What this task involves |
At the line that includes "constructor; [exact IH|].", begin writing out the entries below exactly, and continue through the last line without adding anything.
===== Supplied records =====
(** C8.  A tick that loads [cronTicks = 1439] writes the loaded snapshot
    with [cronTicks = 0], [cursor = 1] and [complete = false], and the
    crawl batch that follows in the same tick fetches page 1, 2, ... (at
    most five pages, and page 1 for sure when the hard stop allows a page
    at all).  A tick that loads a counter whose successor is below 1440
    writes the loaded snapshot with the counter incremented and nothing
    else changed, and then runs the crawl batch. *)
Theorem scheduled_threshold (env : Env) :
  let env1 := fst (loadSnapshot env) in
  let snap := snd (loadSnapshot env) in
  (cronTicks snap = 1439 ->
   let reset := {| items := items snap; seen := seen snap; cursor := 1;
                   lastPage := lastPage snap; complete := false;
                   lastUpdated := lastUpdated snap; cronTicks := 0 |} in
   scheduled_tick env = saveSnapshot env1 reset /\
   fst (scheduled env) =
     fst (crawlBatch (saveSnapshot env1 reset) BATCH_PAGES_DEFAULT) /\
   exists (k : nat) (tail : list Event),
     (k <= 5)%nat /\ (1 <= hard_stop snap -> (1 <= k)%nat) /\
     fetched_pages tail = [] /\
     trace (fst (scheduled env)) =
       trace env1 ++ EvPut (stringify reset) ::
       map EvFetch (pages_from 1 k) ++ tail) /\
  (cronTicks snap + 1 < 1440 ->
   let bumped := {| items := items snap; seen := seen snap;
                    cursor := cursor snap; lastPage := lastPage snap;
                    complete := complete snap;
                    lastUpdated := lastUpdated snap;
                    cronTicks := cronTicks snap + 1 |} in
   scheduled_tick env = saveSnapshot env1 bumped /\
   trace (scheduled_tick env) = trace env1 ++ [EvPut (stringify bumped)] /\
   fst (scheduled env) =
     fst (crawlBatch (saveSnapshot env1 bumped) BATCH_PAGES_DEFAULT)).
Proof.
  intros env1 snap. split.
  - intros Hticks reset.
    assert (Htick : scheduled_tick env = saveSnapshot env1 reset).
    { subst env1 snap reset. unfold scheduled_tick.
      destruct (loadSnapshot env) as [e s]. cbn [fst snd] in *.
      cbn [set_cronTicks cronTicks]. rewrite Hticks. reflexivity. }
    split; [exact Htick|]. rewrite scheduled_env, Htick.
    split; [reflexivity|].
    set (env2 := saveSnapshot env1 reset).
    assert (Hload : loadSnapshot env2 = (env2, repair env2 (stringify reset)))
      by (apply loadSnapshot_some; reflexivity).
    destruct (repair_fields env2 (stringify reset)) as (Hcu & Hlp & Hco & _).
    cbn in Hcu, Hlp, Hco.
    destruct (@crawlBatch_trace env2 BATCH_PAGES_DEFAULT)
      as (k & tail & Hk & Hone & Htail & Ht).
    { rewrite Hload. exact Hco. }
    assert (Hc1 : cursor_of env2 = 1)
      by (unfold cursor_of; rewrite Hload; exact Hcu).
    rewrite Hload, Hc1 in *. cbn [fst snd] in *.
    exists k, tail. split; [exact Hk|]. split.
    + intros Hhs. apply Hone; [reflexivity|].
      unfold hard_stop in *. rewrite Hlp. exact Hhs.
    + split; [exact Htail|]. rewrite Ht. subst env2. cbn [saveSnapshot trace].
      rewrite <- app_assoc. reflexivity.
  - intros Hticks bumped.
    assert (Htick : scheduled_tick env = saveSnapshot env1 bumped).
    { subst env1 snap bumped. unfold scheduled_tick.
      destruct (loadSnapshot env) as [e s]. cbn [fst snd] in *.
      cbn [set_cronTicks cronTicks]. rewrite num_or_zero.
      replace (cronTicks s + 1 >=? CRON_THRESHOLD) with false
        by (symmetry; unfold CRON_THRESHOLD; lia).
      reflexivity. }
    split; [exact Htick|]. rewrite scheduled_env, Htick.
    split; reflexivity.
Qed.

Lemma scheduled_threshold_witness :
  puts (trace (scheduled_tick
    (world (Some {| r_items := None; r_seen := None; r_cursor := Some 77;
                    r_lastPage := Some 9; r_complete := Some true;
                    r_lastUpdated := Some 7; r_cronTicks := Some 1439 |})
           plus_site))) =
  [{| r_items := Some []; r_seen := Some []; r_cursor := Some 1;
      r_lastPage := Some 9; r_complete := Some false;
      r_lastUpdated := Some 7; r_cronTicks := Some 0 |}] /\
  puts (trace (scheduled_tick
    (world (Some {| r_items := None; r_seen := None; r_cursor := Some 77;
                    r_lastPage := Some 9; r_complete := Some true;
                    r_lastUpdated := Some 7; r_cronTicks := Some 12 |})
           plus_site))) =
  [{| r_items := Some []; r_seen := Some []; r_cursor := Some 77;
      r_lastPage := Some 9; r_complete := Some true;
      r_lastUpdated := Some 7; r_cronTicks := Some 13 |}].
Proof.
  split.
  - rewrite (proj1 (proj1 (@scheduled_threshold
      (world (Some {| r_items := None; r_seen := None; r_cursor := Some 77;
                      r_lastPage := Some 9; r_complete := Some true;
                      r_lastUpdated := Some 7; r_cronTicks := Some 1439 |})
             plus_site)) eq_refl)).
    reflexivity.
  - rewrite (proj1 (proj2 (@scheduled_threshold
      (world (Some {| r_items := None; r_seen := None; r_cursor := Some 77;
                      r_lastPage := Some 9; r_complete := Some true;
                      r_lastUpdated := Some 7; r_cronTicks := Some 12 |})
             plus_site)) eq_refl)).
    reflexivity.
Defined.

(** ** C9: a page that cannot be fetched *)





(** ** String facts *)


Lemma append_assoc (a b c : string) :
  ((a ++ b) ++ c)%string = (a ++ b ++ c)%string.
Proof. induction a as [|x a IH]; cbn; [reflexivity | now rewrite IH]. Qed.





Lemma includes_empty (s : string) : includes s "" = true.
Proof. destruct s; reflexivity. Qed.













(** ** C7: the four wildcard forms *)



(** ** Sorting *)

Section Lex.

Variable key : ascii -> nat.

Lemma lex_compare_refl (a : string) : lex_compare key a a = Eq.
Proof.
  induction a as [|c a IH]; cbn; [reflexivity|].
  now rewrite Nat.compare_refl.
Qed.

Lemma lex_compare_antisym (a b : string) :
  lex_compare key b a = CompOpp (lex_compare key a b).
Proof.
  revert b. induction a as [|c a IH]; intros [|d b]; cbn; try reflexivity.
  rewrite (Nat.compare_antisym (key c) (key d)).
  destruct (Nat.compare (key c) (key d)); cbn; auto.
Qed.

Lemma lex_le_trans (a b c : string) :
  lex_compare key a b <> Gt -> lex_compare key b c <> Gt ->
  lex_compare key a c <> Gt.
Proof.
  revert b c. induction a as [|x a IH]; intros [|y b] [|z c]; cbn;
    try congruence.
  destruct (Nat.compare_spec (key x) (key y)) as [E1|L1|G1];
    destruct (Nat.compare_spec (key y) (key z)) as [E2|L2|G2];
    try congruence; intros H1 H2.
  - rewrite E1, E2, Nat.compare_refl. eapply IH; eassumption.
  - rewrite E1. now rewrite (proj2 (Nat.compare_lt_iff _ _) L2).
  - rewrite <- E2. now rewrite (proj2 (Nat.compare_lt_iff _ _) L1).
  - assert (L : (key x < key z)%nat) by lia.
    now rewrite (proj2 (Nat.compare_lt_iff _ _) L).
Qed.

Lemma lex_le_total (a b : string) :
  lex_compare key a b = Gt -> lex_compare key b a <> Gt.
Proof.
  intros H. rewrite lex_compare_antisym, H. discriminate.
Qed.

End Lex.

Lemma item_le_trans (x y z : Item) : item_le x y -> item_le y z -> item_le x z.
Proof. unfold item_le, localeCompare. apply lex_le_trans. Qed.

Lemma insert_item_Forall (P : Item -> Prop) (x : Item) (l : list Item) :
  P x -> Forall P l -> Forall P (insert_item x l).
Proof.
  intros Hx Hl. induction Hl as [|y l Hy Hl IH]; cbn.
  - repeat constructor. exact Hx.
  - destruct (localeCompare (name x) (name y));
      repeat (constructor; try assumption).
Qed.

Lemma insert_item_sorted (x : Item) (l : list Item) :
  StronglySorted item_le l -> StronglySorted item_le (insert_item x l).
Proof.
  intros Hl. induction Hl as [|y l Hl IH Hy]; cbn.
  - repeat constructor.
  - destruct (localeCompare (name x) (name y)) eqn:E.
    + constructor; [now constructor|].
      assert (Hxy : item_le x y) by (unfold item_le; congruence).
      constructor; [exact Hxy|].
      eapply Forall_impl; [|exact Hy]. intros z. now apply item_le_trans.
    + constructor; [now constructor|].
      assert (Hxy : item_le x y) by (unfold item_le; congruence).
      constructor; [exact Hxy|].
      eapply Forall_impl; [|exact Hy]. intros z. now apply item_le_trans.
    + constructor; [exact IH|].
      apply insert_item_Forall; [|exact Hy].
      unfold item_le, localeCompare. now apply lex_le_total.
Qed.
=====
Answer for this exercise |
    + constructor; [exact IH|].
      apply insert_item_Forall; [|exact Hy].
      unfold item_le, localeCompare. now apply lex_le_total.
Qed.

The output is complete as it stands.